(** Claim C5.  Under the assumptions of a transfer, [atomic_add] on 1-byte
    elements is rejected by its [static_assert]; on 2- and 4-byte elements it
    compiles, and its operations are atomic adds of the same values at the
    same addresses as the overwrites of [store] (up to the order in which
    the warp issues them). *)
Theorem atomic_add_like_store (src : fragment T) :
  (sizeof (ST.dtype a) = 1 /\
   transfer.atomic_add convert_out R a shared_addr src
   = Rejected "atomic_add is not supported for this type"%string) \/
  (sizeof (ST.dtype a) <> 1 /\
   exists adds stores,
     transfer.atomic_add convert_out R a shared_addr src = Compiled adds /\
     transfer.store convert_out hopper R a shared_addr src = Compiled stores /\
     Permutation adds (map as_atomic stores) /\
     Forall (fun op => exists addr v, op = AtomicAdd addr v) adds).
Proof.
  unfold transfer.atomic_add, transfer.store.
  rewrite (static_asserts_ok R a shared_addr Hok).
  destruct (Z.eqb_spec (sizeof (ST.dtype a)) 1) as [E | Hne]; cbn [negb].
  - left. split; [assumption | reflexivity].
  - right. split; [assumption|].
    eexists. eexists. split; [reflexivity|]. split; [reflexivity|].
    assert (Hcase : ~ (sizeof (ST.dtype a) = 1 /\ rt.layout R = rt_layout.col))
      by tauto.
    assert (Eadds : transfer.tiles_loop R
              (transfer.atomic_add_tile convert_out R a shared_addr src)
            = transfer.tiles_loop R (fun i j =>
                flat_map (fun l => map (fun ke => as_atomic
                   (slot_store convert_out R a shared_addr src i j l ke))
                   (atomic_order (sizeof (ST.dtype a)) (rt.layout R) l)) lanes)).
    { unfold transfer.tiles_loop. apply flat_map_ext_in. intros i Hi.
      apply flat_map_ext_in. intros j Hj. apply In_range in Hi, Hj.
      apply (atomic_add_tile_slots convert_out R a shared_addr Hok src i j Hne Hi Hj). }
    split.
    + rewrite Eadds. unfold transfer.tiles_loop.
      rewrite map_flat_map_comm. apply Permutation_flat_map_in. intros i Hi.
      rewrite map_flat_map_comm. apply Permutation_flat_map_in. intros j Hj.
      apply In_range in Hi, Hj.
      rewrite (store_tile_slots convert_out hopper R a shared_addr Hok src i j Hcase Hi Hj).
      rewrite map_flat_map_comm. apply Permutation_flat_map_in. intros l Hl.
      rewrite map_map. apply Permutation_map. symmetry. apply store_order_atomic.
    + rewrite Eadds. unfold transfer.tiles_loop.
      apply Forall_flat_map, Forall_forall. intros i _.
      apply Forall_flat_map, Forall_forall. intros j _.
      apply Forall_flat_map, Forall_forall. intros l _.
      apply Forall_map, Forall_forall. intros ke _.
      unfold slot_store, as_atomic. eexists. eexists. reflexivity.
Qed.
(* ===== verification/Prelude.v ===== *)
(** * A verification of the Python programs of rostam-bench

    The repository measures the Rostam engine against others.  Its Python programs are a client
    plugin for VectorDBBench with a smoke test ([src/vectordbbench/rostam/], [smoke_test.py]),
    the client side of the SIFT-1M benchmarks ([src/sift1m/*.py]) and two generators of SVG
    charts ([src/netkv/charts/mkcharts.py], [src/vectordbbench/charts/make_charts.py]).  This
    library models all of them and proves what makes their results trustworthy: what the
    client says it stored is what was stored, both of its wires mean the same, the client is its
    specification without wires, its streams stay in step, the figures are those of the measurements, and the charts show their data.

    ** Conventions

    Code that may raise is a [result]; stateful code is a computation of [M W] (this file), in
    which the state survives an exception, as in Python.  [wp] and the tactics [wp_step],
    [wp_steps] and [client_steps] run such code symbolically.  Floats are IEEE binary64
    ([Float64]), float32 rows are kept as bit patterns ([F32]), strings are UTF-8 byte strings.
    Everything is executable; each property with hypotheses is followed by a [_witness] that
    applies it to a concrete input.

    Third-party code is an interface: a class with its operations, and a second class with the
    documented behaviour the theorems rely on, shown satisfiable by a reference instance.
    [Numpy]/[NumpyLaws] (numpy), [Http]/[HttpLaws] (requests), [PointServer], [WorkingServer],
    [SearchServer], [ContentServer] and [SmokeServer] (the Rostam server), [Peer] (what is at the
    other end of a TCP connection, if it accepts one), [Disk]/[DiskLaws] (the files the chart
    generators write, any write of which may fail), [Clock] (the readings of the clock), [Codec]/[CodecLaws] (the
    protobuf messages) and [Grpc]/[GrpcLaws] (the grpc package), [Qdrant] with
    [QdrantService] and [QdrantEngine], [Redis] with [RedisService] and [RedisEngine],
    [Hnswlib]/[HnswlibService], and [Libm] ([math.log10]).

    ** Files

    Shared: [Prelude] (exceptions, [result], [M] and its [wp], ranges, slices, dictionaries,
    lists), [Bytes] (big-endian integers, [struct], parser combinators), [Text] (Python's
    string operations, decimal numbers), [Float64] and [FloatOrder] (arithmetic, formatting,
    sorting), [Accuracy] (quotients of integers in binary64 against their exact values),
    [F32] (float32 patterns), [PyVal] (Python values, [json.dumps]), [JsonRead] (a
    reader of JSON texts), [Env] (environment variables, files, settings), [Numpy], [Http].

    - [Config]: [rostam/config.py] and [rostam/cli.py], the settings and their translation.
    - [Wire]: the frames RVB1 and RVQ1 and the JSON bodies of [rostam/rostam.py], and parsers of
      the frames written from that file's format comments.
    - [Client]: class [Rostam], method by method; [init] is the context manager, [insert_chunk]
      the body of the loop of [insert_embeddings].
    - [Server]: what a Rostam server promises; [RefServer]: servers that keep the promise, some
      that fail, and the demonstration data.
    - [ClientFacts], [Sessions]: lemmas on the methods (the automaton of a wire, loading,
      searching, frames; HTTP sessions, filters, construction).
    - [ClientProps]: the client's properties.
    - [Ideal]: the client's specification, a machine that knows neither wires nor sessions and
      hands each call's content to the server, and the simulation of each method; [Typed]: the
      types of requests, and that every method sends only requests of their type; [IdealProps]:
      what follows for whole sequences of calls.
    - [Sift]: [read_fvecs] and [read_ivecs] of the scripts of [sift1m]: each script has its own
      copy in its file, proved equal to these.
    - [Net], [TcpClient]: a socket whose reads return what the kernel likes, and the frames and
      reader of [rostam_py_client.py]; [Report]: the lines of the tables that
      the scripts print, and their reading; [Bench]: the timed loops, percentiles and recalls
      that the scripts share; [Pool]: the workers of a pool as state machines that run at the
      same time against one server, in any order; [TcpBench]: the runs of [rostam_py_client.py]; [TcpProps]: their
      properties.
    - [Protobuf]: reading protobuf fields and descriptors; [GrpcStubs]: the generated
      [grpc_stubs/vector_pb2.py] and [vector_pb2_grpc.py]; [GrpcRef]: a codec that writes the
      bytes of proto3 and a network of servers, instances of their interfaces; [GrpcClient]:
      [rostam_grpc_client.py] over the stubs; [GrpcProps]: their properties.
    - [RunProps]: [rostam_py_client.py] and [rostam_grpc_client.py] from the environment and the
      files to the figures.
    - [Qdrant] ([qdrant_bench.py] and
      [qdrant_latency_qps.py]), [Redis] ([redis_bench.py]), [Hnswlib] ([hnswlib_bench.py]),
      [Smoke] ([smoke_test.py]); [ScriptProps]: properties of their parts; [SweepProps]:
      [hnswlib_bench.py], [redis_bench.py] and [qdrant_bench.py] from the environment and the
      files to the figures; [QdrantProps]: the same of [qdrant_latency_qps.py]; [PrintProps]:
      what the six scripts print; [PoolProps]: the pools of the three latency scripts.
    - [Disk]: the texts of [pathlib]'s paths, the disk and a reference disk with directories that
      cannot be written to; [Num]: the arithmetic the label placement needs, in binary64 and in
      rationals; [KvCharts]:
      [mkcharts.py]; [KvLayout]: the placement in exact arithmetic; [KvProps]: its properties.
    - [VecCharts]: [make_charts.py]; [VecProps]: its properties.

    ** What is shown

    - Loading ([ClientProps]): whatever the server answers, [insert_embeddings] reports exactly
      what was stored, unless an exception interrupts it; against a server in working order it
      completes; the binary and JSON requests decode to the same points; sequences of calls
      keep each wire's discipline, by the answers themselves (JSON only after an answer that
      says the wire is not supported, and never after a binary success; one fallback at most,
      announced by one warning), and keep the two copies of the filter equal.
    - Searching: both wires ask the same query, and the ids returned are the server's.
    - Specification ([IdealProps]): against a server that answers by what a request means, any
      sequence of calls, failing ones included, does exactly what [Ideal] says, so the settings
      of the wires cannot be observed; and whatever the server answers, each request has its
      route's type.
    - Life cycle: [init] is balanced for any body that uses the client through its methods, and does
      not nest, sessions opened outside it leak,
      construction either returns a usable client or raises.
    - Streams ([TcpProps]): requests round-trip, [_recvn] is exact however the stream is cut,
      responses are consumed whole; runs report the times and hits they measured, and workers
      count what they send.
    - Stubs ([GrpcProps]): a call of the stub is a call of the servicer, its exceptions included; the
      embedded descriptor is that of [vector.proto].
    - Whole runs ([RunProps], [SweepProps]): with settings that can be read, the files they name
      and a server or an index that answers, the scripts end, the database holds each vector
      once, and the recalls, percentiles and rates they report are those of the answers, the
      times and the queries of the run.
    - Output ([PrintProps]): whatever happens, the scripts print what they have measured, nothing
      before their data are read, and
      the lines of their tables read back as the figures under the names of the header; the
      recall read is the nearest decimal of the exact one.
    - Pools ([PoolProps]): in whatever order the workers of a pool connect, read the clock,
      query and finish, they make a fixed number of steps; the server is at any moment in the
      state it reaches by answering the queries made so far one after the other; and the total
      is the one computed by [pool_sum], which runs each worker on a copy of the world.
    - Scripts ([ScriptProps]): Redis gets every vector once, Qdrant is measured only when
      indexed or already nearly so, the latency runs and the sweeps count alike, and from its
      environment and its files the smoke test loads every vector once, builds once and asks every
      query, and its verdict, and what it prints, is the server's: it passes exactly when more than nine in ten of the true ids are among the answers.
    - Charts ([KvProps], [VecProps]): labels never overlap, stay in the frame when they fit and
      move only when they must; colours follow engines; text is escaped; every chart reaches
      every target unless a write fails, and then what has been written until then, and what the
      generators print of it; the tables of the vector charts agree with their curves.

    ** Fuel

    Loops that end by a measure carry enough fuel by construction: [recv_loop] starts with one
    turn more than the bytes wanted, each turn reading at least one.  Loops that end on the
    clock or on a service ([qps_loop], [wait_ready], [wait_indexed]) take the number of turns
    allowed; the theorems hold for every fuel beyond the turns needed, and running out is an
    exception the program does not have ([OtherError]).  The machines of [Pool] take no fuel.  The printing of integers and the reader
    of JSON texts compute their fuel from their argument, and their round-trip lemmas show it is
    enough; the shortest decimal of a float is searched among at most 17 digits.

    ** Not modelled

    The sleeps between polls; [docker], shell scripts and the Go servers; the registration of
    the messages with protobuf's runtime; the import of the client from the smoke test's [VDB];
    [click] and [pydantic] validation, whose results are the records of [Config]; dates and
    threads; the compensated sum of floats of Python 3.12 and later, which the mean of a latency
    run would use; chart files that are links to other files; writes to the standard output that
    fail.  In a whole script the processes of a pool run each on its own copy of the world
    and with its own clock; that this gives what they give together is proved in [PoolProps],
    for a server that handles a request at a time. *)

From stdpp Require Export base list strings gmap numbers.
From Stdlib Require Export ZArith Lia.
(* ===== verification/Env.v ===== *)
(** * The environment of a script: its variables, its files, its settings

    The scripts of [sift1m] read their settings from environment variables when they start,
    as texts that [int] and [float] turn into numbers, and their data from files. *)

From S2P Require Import Prelude Text Float64.

(** The variables that are set, and [os.getenv(key, default)]. *)
Definition environment := string -> option string.
Definition getenv (env : environment) (key dflt : string) : string := default dflt (env key).

(** The bytes of the file at a path, or what opening it raises. *)
Definition file_system := string -> result (list Byte.byte).

(** The settings of a benchmark client: the directory of the data, the address of the server,
    the number of workers and the duration of their runs. *)
Record settings := { SIFT : string; ADDR : string; CONC : Z; DUR : float }.

(** ** [float(s)] *)

Definition is_digit_char (c : ascii) : bool := match digit_val c with Some _ => true | None => false end.

(** An underscore is allowed between two digits. *)
Fixpoint drop_underscores (after_digit : bool) (l : list ascii) : option (list ascii) :=
  match l with
  | [] => Some []
  | c :: l =>
      if Ascii.eqb c "_" then
        if after_digit && match l with d :: _ => is_digit_char d | [] => false end
        then drop_underscores false l else None
      else cons c <$> drop_underscores (is_digit_char c) l
  end.

(** The leading digits: their value after [acc], their number, and the rest. *)
Fixpoint read_digits (acc : Z) (n : nat) (l : list ascii) : Z * nat * list ascii :=
  match l with
  | c :: l' => match digit_val c with Some d => read_digits (10 * acc + d) (S n) l' | None => (acc, n, l) end
  | [] => (acc, n, l)
  end.

(** [m * 10^e], correctly rounded *)
Definition f_of_scaled (m e : Z) : float :=
  if 0 <=? e then f_of_Z (m * 10 ^ e) else f_of_ratio m (Z.to_pos (10 ^ (- e))).

(** Digits, perhaps a fraction, perhaps an exponent. *)
Definition read_decimal (l : list ascii) : option float :=
  let '(m, ni, l) := read_digits 0 0 l in
  let '(m, nf, l) := match l with "."%char :: l' => read_digits m 0 l' | _ => (m, 0%nat, l) end in
  if Nat.eqb (ni + nf) 0 then None
  else match l with
  | [] => Some (f_of_scaled m (- Z.of_nat nf))
  | c :: l =>
      if Ascii.eqb (ascii_lower c) "e" then
        let '(s, l) := match l with "-"%char :: l' => (-1, l') | "+"%char :: l' => (1, l') | _ => (1, l) end in
        match read_digits 0 0 l with
        | (e, S _, []) => Some (f_of_scaled m (s * e - Z.of_nat nf))
        | _ => None
        end
      else None
  end.

Definition read_unsigned_float (s : string) : option float :=
  if existsb (String.eqb (str_lower s)) ["inf"; "infinity"] then Some (S754_infinity false)
  else if String.eqb (str_lower s) "nan" then Some S754_nan
  else l ← drop_underscores false (String.list_ascii_of_string s); read_decimal l.

Definition float_of_str (s : string) : result float :=
  let parse t := match read_unsigned_float t with Some x => Ok x | None => Raise ValueError end in
  match str_rstrip_space (str_lstrip_space s) with
  | "" => Raise ValueError
  | String c t =>
      if Ascii.eqb c "-" then SFopp <$> parse t
      else if Ascii.eqb c "+" then parse t
      else parse (String c t)
  end.
(* ===== verification/F32.v ===== *)
(** * Binary32: the single-precision floats the vectors are made of

    On every wire of the program a vector is a sequence of float32 bit patterns.  A float32 is
    here its bit pattern, a [Z] in [[0, 2^32)]; [f32_value] is the Python float it widens to
    (exactly) and [f32_round] the bit pattern of the nearest float32 of a Python float
    (round-to-nearest-even), which is what [struct.pack(">f", x)] stores.  NaN payloads are
    not represented: every NaN has the pattern [0x7fc00000]. *)

From S2P Require Import Prelude Bytes Float64.

Definition f32_nan : Z := 2143289344.

Definition f32_sign (w : Z) : bool := Z.testbit w 31.
Definition f32_exp (w : Z) : Z := Z.land (Z.shiftr w 23) 255.
Definition f32_man (w : Z) : Z := Z.land w 8388607.

Definition is_f32 (w : Z) : Prop := is_u 4 w.
Definition is_f32_nan (w : Z) : bool := (f32_exp w =? 255) && negb (f32_man w =? 0).

(** The widening conversion float32 -> float64. *)
Definition f32_value (w : Z) : float :=
  let s := f32_sign w in
  let signed m := if s then - m else m in
  if f32_exp w =? 255 then if f32_man w =? 0 then S754_infinity s else S754_nan
  else if f32_exp w =? 0 then binary_normalize 53 1024 (signed (f32_man w)) (-149) s
  else binary_normalize 53 1024 (signed (f32_man w + 8388608)) (f32_exp w - 150) s.

Definition f32_pack (s : bool) (biased m : Z) : Z :=
  (if s then 2147483648 else 0) + biased * 8388608 + m.

(** The bit pattern of a binary32 value. *)
Definition f32_bits (x : spec_float) : Z :=
  match x with
  | S754_nan => f32_nan
  | S754_infinity s => f32_pack s 255 0
  | S754_zero s => f32_pack s 0 0
  | S754_finite s m e =>
      if Zpos m <? 8388608 then f32_pack s 0 (Zpos m)
      else f32_pack s (e + 150) (Zpos m - 8388608)
  end.

(** The narrowing conversion float64 -> float32. *)
Definition f32_narrow (x : float) : spec_float :=
  match x with
  | S754_finite s m e => binary_round 24 128 s m e
  | _ => x
  end.
Definition f32_round (x : float) : Z := f32_bits (f32_narrow x).

(** [struct.pack(">f", x)]: a finite float too large for binary32 is refused. *)
Definition pack_f32 (x : float) : result (list byte) :=
  match x, f32_narrow x with
  | S754_finite _ _ _, S754_infinity _ => Raise OverflowError
  | _, y => Ok (be_bytes 4 (f32_bits y))
  end.

(** ** The conversions are inverse on float32 values *)

Lemma iter_xO m d : Zpos (Pos.iter xO m d) = Zpos m * 2 ^ Zpos d.
Proof.
  rewrite <- Pos2Z.inj_pow. induction d as [|d IH] using Pos.peano_ind; [cbn; lia|].
  rewrite Pos.iter_succ, Pos.pow_succ_r. lia.
Qed.

Lemma iter_pos_iter {A} (f : A -> A) p x : iter_pos f p x = Pos.iter f x p.
Proof.
  revert x; induction p as [p IH|p IH|]; intros x; cbn [iter_pos Pos.iter]; [|by rewrite !IH|done].
  by rewrite !IH, <- !Pos.iter_swap.
Qed.

(** Shifting right by bits that are all zero is exact. *)
Lemma shr_exact p m :
  iter_pos shr_1 p (Build_shr_record (Zpos (Pos.iter xO m p)) false false) =
  Build_shr_record (Zpos m) false false.
Proof.
  rewrite iter_pos_iter. induction p as [|p IH] using Pos.peano_ind; [done|].
  rewrite Pos.iter_succ_r, Pos.iter_succ. apply IH.
Qed.

Lemma digits2_iter_xO m p : Zpos (digits2_pos (Pos.iter xO m p)) = Zpos (digits2_pos m) + Zpos p.
Proof.
  induction p as [|p IH] using Pos.peano_ind; [cbn; lia|].
  rewrite Pos.iter_succ. cbn [digits2_pos]. lia.
Qed.

Lemma shr_fexp_canonical prec emax m e :
  fexp prec emax (Zpos (digits2_pos m) + e) = e ->
  shr_fexp prec emax (Zpos m) e loc_Exact = (Build_shr_record (Zpos m) false false, e).
Proof. intros H. unfold shr_fexp, Zdigits2. by rewrite H, Z.sub_diag. Qed.

Lemma round_canonical prec emax s m e :
  fexp prec emax (Zpos (digits2_pos m) + e) = e -> e <= emax - prec ->
  binary_round_aux prec emax s (Zpos m) e loc_Exact = S754_finite s m e.
Proof.
  intros H He. unfold binary_round_aux. rewrite shr_fexp_canonical by done.
  cbn [shr_m loc_of_shr_record round_nearest_even]. rewrite shr_fexp_canonical by done.
  cbn [shr_m]. by rewrite (proj2 (Z.leb_le _ _) He).
Qed.

Lemma shr_fexp_shifted prec emax m e p :
  fexp prec emax (Zpos (digits2_pos m) + (e + Zpos p)) = e + Zpos p ->
  shr_fexp prec emax (Zpos (Pos.iter xO m p)) e loc_Exact =
  (Build_shr_record (Zpos m) false false, e + Zpos p).
Proof.
  intros H. unfold shr_fexp, Zdigits2. rewrite digits2_iter_xO.
  replace (Zpos (digits2_pos m) + Zpos p + e) with (Zpos (digits2_pos m) + (e + Zpos p)) by lia.
  rewrite H. replace (e + Zpos p - e) with (Zpos p) by lia.
  cbn [shr shr_record_of_loc]. by rewrite shr_exact.
Qed.

Lemma round_shifted prec emax s m e p :
  fexp prec emax (Zpos (digits2_pos m) + (e + Zpos p)) = e + Zpos p -> e + Zpos p <= emax - prec ->
  binary_round_aux prec emax s (Zpos (Pos.iter xO m p)) e loc_Exact = S754_finite s m (e + Zpos p).
Proof.
  intros H He. unfold binary_round_aux. rewrite shr_fexp_shifted by done.
  cbn [shr_m loc_of_shr_record round_nearest_even]. rewrite shr_fexp_canonical by done.
  cbn [shr_m]. by rewrite (proj2 (Z.leb_le _ _) He).
Qed.

(** Widening a canonical binary32 number and narrowing it again is the identity. *)
Lemma narrow_widen s m e :
  fexp 24 128 (Zpos (digits2_pos m) + e) = e -> e <= 104 ->
  f32_narrow (binary_round 53 1024 s m e) = S754_finite s m e.
Proof.
  intros H He. assert (-149 <= e /\ Zpos (digits2_pos m) <= 24) as [He' Hd].
  { unfold fexp, emin in H. lia. }
  destruct (53 - Zpos (digits2_pos m)) as [|p|p] eqn:Hp; [lia| |lia].
  unfold binary_round at 1, shl_align at 1.
  replace (fexp 53 1024 (Zpos (digits2_pos m) + e)) with (e - Zpos p) by (unfold fexp, emin; lia).
  replace (e - Zpos p - e) with (Zneg p) by lia.
  rewrite round_canonical; [|rewrite digits2_iter_xO; unfold fexp, emin; lia|lia].
  unfold f32_narrow, binary_round, shl_align. rewrite digits2_iter_xO.
  replace (Zpos (digits2_pos m) + Zpos p + (e - Zpos p)) with (Zpos (digits2_pos m) + e) by lia.
  rewrite H. replace (e - (e - Zpos p)) with (Zpos p) by lia.
  replace e with (e - Zpos p + Zpos p) at 2 by lia.
  apply round_shifted; rewrite ?Z.sub_add; [done|lia].
Qed.

Lemma f32_fields w : is_f32 w ->
  w = f32_pack (f32_sign w) (f32_exp w) (f32_man w) /\ 0 <= f32_exp w < 256 /\ 0 <= f32_man w < 8388608.
Proof.
  unfold is_f32, is_u, f32_pack, f32_sign, f32_exp, f32_man. intros Hw. change (256 ^ Z.of_nat 4) with 4294967296 in Hw.
  change 255 with (Z.ones 8). change 8388607 with (Z.ones 23). rewrite !Z.land_ones by lia.
  rewrite Z.shiftr_div_pow2 by lia. change (2 ^ 23) with 8388608. change (2 ^ 8) with 256.
  assert (Z.testbit w 31 = negb (w / 2147483648 =? 0)) as ->.
  { rewrite Z.testbit_eqb by lia. change (2 ^ 31) with 2147483648.
    rewrite Z.mod_small by (split; [apply Z.div_pos|apply Z.div_lt_upper_bound]; lia).
    assert (w / 2147483648 < 2) by (apply Z.div_lt_upper_bound; lia).
    assert (0 <= w / 2147483648) by (apply Z.div_pos; lia).
    assert (w / 2147483648 = 0 \/ w / 2147483648 = 1) as [-> | ->] by lia; done. }
  split; [|split; apply Z.mod_pos_bound; lia].
  destruct (Z.eqb_spec (w / 2147483648) 0); cbn [negb]; Z.div_mod_to_equations; lia.
Qed.

Lemma signed_normalize (s : bool) m e z :
  0 < m -> binary_normalize 53 1024 (if s then - m else m) e z = binary_round 53 1024 s (Z.to_pos m) e.
Proof. intros. destruct m as [|m|m]; [lia| |lia]. by destruct s. Qed.

(** Every float32 but the NaNs survives widening and rounding back. *)
Lemma f32_round_value w : is_f32 w -> is_f32_nan w = false -> f32_round (f32_value w) = w.
Proof.
  intros Hw Hn. destruct (f32_fields w Hw) as (E & He & Hm). rewrite E at 2.
  unfold is_f32_nan in Hn. unfold f32_round, f32_value.
  clear E Hw. revert He Hm Hn. generalize (f32_sign w), (f32_exp w), (f32_man w).
  clear w. intros s ex m He Hm Hn.
  destruct (Z.eqb_spec ex 255) as [->|Hinf]; [by destruct (Z.eqb_spec m 0) as [->|]|].
  destruct (Z.eqb_spec ex 0) as [->|Hsub].
  - destruct (decide (m = 0)) as [->|Hm0]; [by destruct s|].
    destruct m as [|m|m]; [done| |lia].
    rewrite signed_normalize, narrow_widen by
      (rewrite ?digits2_pos_log2; unfold fexp, emin; cbn [Z.to_pos];
       assert (Z.log2 (Zpos m) < 23) by (apply Z.log2_lt_pow2; lia); lia).
    cbn. by rewrite (proj2 (Z.ltb_lt _ _)) by lia.
  - rewrite signed_normalize by lia.
    assert (Z.log2 (m + 8388608) = 23) by (apply Z.log2_unique; lia).
    rewrite narrow_widen by (rewrite ?digits2_pos_log2, ?Z2Pos.id by lia; unfold fexp, emin; lia).
    cbn [f32_bits]. rewrite Z2Pos.id by lia. rewrite (proj2 (Z.ltb_ge _ _)) by lia.
    unfold f32_pack. lia.
Qed.

(** Packing a float32 value gives its bytes. *)
Lemma pack_f32_value w : is_f32 w -> is_f32_nan w = false -> pack_f32 (f32_value w) = Ok (be_bytes 4 w).
Proof.
  intros Hw Hn. pose proof (f32_round_value w Hw Hn) as Hr. unfold f32_round in Hr. unfold pack_f32.
  destruct (f32_value w) as [s|s| |s m e] eqn:Ev; try by rewrite Hr.
  destruct (f32_narrow (S754_finite s m e)) as [s'|s'| |s' m' e'] eqn:En; try by rewrite Hr.
  subst w. by destruct s'; vm_compute in Ev.
Qed.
-=-=-
# [TASK TO CARRY OUT]
Within the records above, each line containing "class" is to be returned.

# [YOUR SOLUTION]
    Third-party code is an interface: a class with its operations, and a second class with the
    - [Client]: class [Rostam], method by method; [init] is the context manager, [insert_chunk]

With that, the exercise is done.